Dirigée jusqu’à l’automne 2012 par Heriberto Lazcano (« El Lazco », ou « Z 3 »), semble-t-il abattu par la police en octobre 2012 [7], cette troupe disciplinée et organisée, dont les véhicules portent ouvertement le badge de l’organisation, semble avoir atteint vers 2010, au nord du Mexique, ce que Mao appelait le « stade de la guérilla généralisée », car, après avoir massivement infiltré les polices locales, elle :
. contrôle des ponts, y compris internationaux (dont celui de Reynosa, reliant le Mexique aux Etats-Unis),
. censure par la terreur (homicides, jets de grenade) les médias régionaux, celui de Nuevo Laredo (Manana) ne disant plus un mot sur les Zetas depuis l’assassinat de son directeur en 2004,
. organise, avec des gangs de rue (eux-mêmes parfois forts de milliers de jeunes hommes) et d’une partie de la population, des manifestations de masse pour protester contre les « brutalités policières et militaires »,
. parfois, dans les rues de Matamoros, capitale de l’Etat de Tamaulipas où ils sont chez eux, recrutent (« militaires bienvenus, apportez vos armes, solde importante ») par voie de banderoles tendues dans les rues (elles y restent des heures, nul n’osant y toucher...) et comportant même un numéro de téléphone pour les candidats.

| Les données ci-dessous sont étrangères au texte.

Lemma page_ranges_extend_plain_map_witness :
  node <$> flattenToPageRanges sample_proto_id (Some 9)
  = flattenToMap sample_proto_id
  ∧ node <$> range_prototype sample_proto_id (Some 9)
    = plain_prototype sample_proto_id.
Proof.
  destruct (page_ranges_extend_plain_map sample_proto_id (Some 9)) as [_ H].
  apply H. repeat (apply Forall_cons; split; [reflexivity|]).
  apply Forall_nil_2.
Defined.

(** With a field [__proto__] on a node whose id is [__proto__], a later
    node of that id is stored under the key: the name found on the
    prototype is a plain property, and assigning to it creates one.  The
    page-range map, whose prototype is an entry, never has that key. *)
Example proto_field_makes_key :
  flattenToMap sample_proto_field
  = {[ proto_key := leaf (Some proto_key) (Some 2) ]}
  ∧ plain_prototype sample_proto_field = Some proto_field_node
  ∧ flattenToPageRanges sample_proto_field None = ∅
  ∧ range_prototype sample_proto_field None
    = Some (mkPageRangeInfo (leaf (Some proto_key) (Some 2)) (Some 2) None).
Proof. repeat split; vm_compute; reflexivity. Qed.

(** On that forest the two maps do not have the same keys. *)
Example keys_differ_with_proto_field :
  node <$> flattenToPageRanges sample_proto_field None
  ≠ flattenToMap sample_proto_field.
Proof.
  intros H. apply (f_equal (λ m, m !! proto_key)) in H.
  vm_compute in H. discriminate H.
Qed.

(** And with a third node of that id in a second forest, the plain map of
    the two forests put end to end is not the union of their plain maps. *)
Example union_fails_with_proto_field :
  flattenToMap (Many ([proto_field_node; leaf (Some proto_key) (Some 2)]
                      ++ [leaf (Some proto_key) (Some 3)]))
  ≠ flattenToMap (Many [leaf (Some proto_key) (Some 3)])
    ∪ flattenToMap (Many [proto_field_node; leaf (Some proto_key) (Some 2)]).
Proof.
  intros H. apply (f_equal (λ m, m !! proto_key)) in H.
  vm_compute in H. discriminate H.
Qed.

(** X2.  A tree passed alone and the same tree passed as a list of one
    give the same mapping in both modes; the nodes of two forests put end to
    end are the nodes of the first followed by those of the second; and
    their plain map is the union of the two plain maps, the second forest
    winning on the ids they share: on every key but [__proto__] in
    general, and on every key when no node has a field named
    [__proto__]. *)
Theorem forests_compose (t : TreeNode) (ts1 ts2 : list TreeNode)
    (includePageRanges : bool) (maxPage : option Z) :
  createNodeMapping (Single t) includePageRanges maxPage
  = createNodeMapping (Many [t]) includePageRanges maxPage
  ∧ getAllNodes (Many (ts1 ++ ts2))
    = getAllNodes (Many ts1) ++ getAllNodes (Many ts2)
  ∧ delete proto_key (flattenToMap (Many (ts1 ++ ts2)))
    = delete proto_key (flattenToMap (Many ts2))
      ∪ delete proto_key (flattenToMap (Many ts1))
  ∧ (no_proto_field (Many (ts1 ++ ts2)) →
     flattenToMap (Many (ts1 ++ ts2))
     = flattenToMap (Many ts2) ∪ flattenToMap (Many ts1)).
Proof.
  split; [|split; [|split]].
  - unfold createNodeMapping.
    replace (getAllNodes (Many [t])) with (getAllNodes (Single t));
      [done|]. simpl. now rewrite app_nil_r.
  - simpl. apply flat_map_app.
  - apply flattenToMap_app.
  - intros Hf.
    assert (H12 : no_proto_field (Many ts1) ∧ no_proto_field (Many ts2)).
    { unfold no_proto_field in *. simpl in *.
      rewrite flat_map_app in Hf. now apply Forall_app in Hf. }
    destruct H12 as [H1 H2].
    pose proof (flattenToMap_app ts1 ts2) as H.
    now rewrite !delete_id in H by now apply flattenToMap_no_field.
Qed.

Lemma forests_compose_witness :
  flattenToMap (Many ([leaf (Some (js "a")) (Some 1)]
                      ++ [leaf (Some (js "a")) (Some 4)]))
  = flattenToMap (Many [leaf (Some (js "a")) (Some 4)])
    ∪ flattenToMap (Many [leaf (Some (js "a")) (Some 1)]).
Proof.
  destruct (forests_compose (leaf None None)
              [leaf (Some (js "a")) (Some 1)] [leaf (Some (js "a")) (Some 4)]
              false None) as (_ & _ & _ & H).
  apply H. repeat (apply Forall_cons; split; [reflexivity|]).
  apply Forall_nil_2.
Defined.

(** X3.  When no non-empty id is carried by two nodes and none is
    [__proto__], every node with a non-empty id is found under its id in
    both maps, with the page range of its own position, and the maps have
    as many entries as there are such nodes. *)
Theorem distinct_ids_all_found (tree : TreeInput) (maxPage : option Z) :
  NoDup (truthy_ids (getAllNodes tree)) →
  proto_key ∉ truthy_ids (getAllNodes tree) →
  (∀ i n k,
     getAllNodes tree !! i = Some n → node_id n = Some k → k ≠ [] →
     flattenToMap tree !! k = Some n
     ∧ flattenToPageRanges tree maxPage !! k
       = Some (range_entry (getAllNodes tree) maxPage i n))
  ∧ size (flattenToMap tree) = length (truthy_ids (getAllNodes tree))
  ∧ size (flattenToPageRanges tree maxPage)
    = length (truthy_ids (getAllNodes tree)).
Proof.
  intros Hnd Hno.
  assert (Hsize : size (flattenToMap tree)
                  = length (truthy_ids (getAllNodes tree))).
  { rewrite <- size_dom.
    rewrite <- (size_list_to_set (C := gset (list Z))) by done.
    f_equal. apply set_eq. intros k.
    rewrite elem_of_dom, elem_of_list_to_set.
    destruct (decide (k = proto_key)) as [->|Hp].
    - rewrite flattenToMap_no_proto_id by done.
      split; [now intros [? ?]|done].
    - now apply flattenToMap_key. }
  split; [|split; [exact Hsize|]].
  - intros i n k Hi Hid Hk.
    pose proof (NoDup_ids_last _ i n k Hnd Hi Hid Hk) as Hlast.
    assert (Hp : k ≠ proto_key).
    { intros ->. apply Hno, elem_of_truthy_ids. split; [done|].
      exists n. split; [|done]. apply list_elem_of_lookup. eauto. }
    split; [now apply (flattenToMap_last tree i)|].
    now apply flattenToPageRanges_last.
  - rewrite <- Hsize, <- (map_size_fmap node), fmap_node_page_ranges.
    now rewrite delete_id by now apply flattenToMap_no_proto_id.
Qed.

En 2012, les Zetas ont proliféré dans quasiment tout le Mexique et l’Amérique centrale - de la frontière américaine du Texas jusqu’au canal de Panama [8].
Mais les Zetas ne sont pas la seule force criminelle a avoir atteint le niveau paramilitaire. Ailleurs au Mexique, le cartel du Michoacan « Caballeros Templarios » (Chevaliers templiers) a désormais acquis la capacité « militaire » de monter des attaques simultanées et coordonnées (grenades, armes automatiques) contre plusieurs commissariats de police, ce qu’il fait régulièrement.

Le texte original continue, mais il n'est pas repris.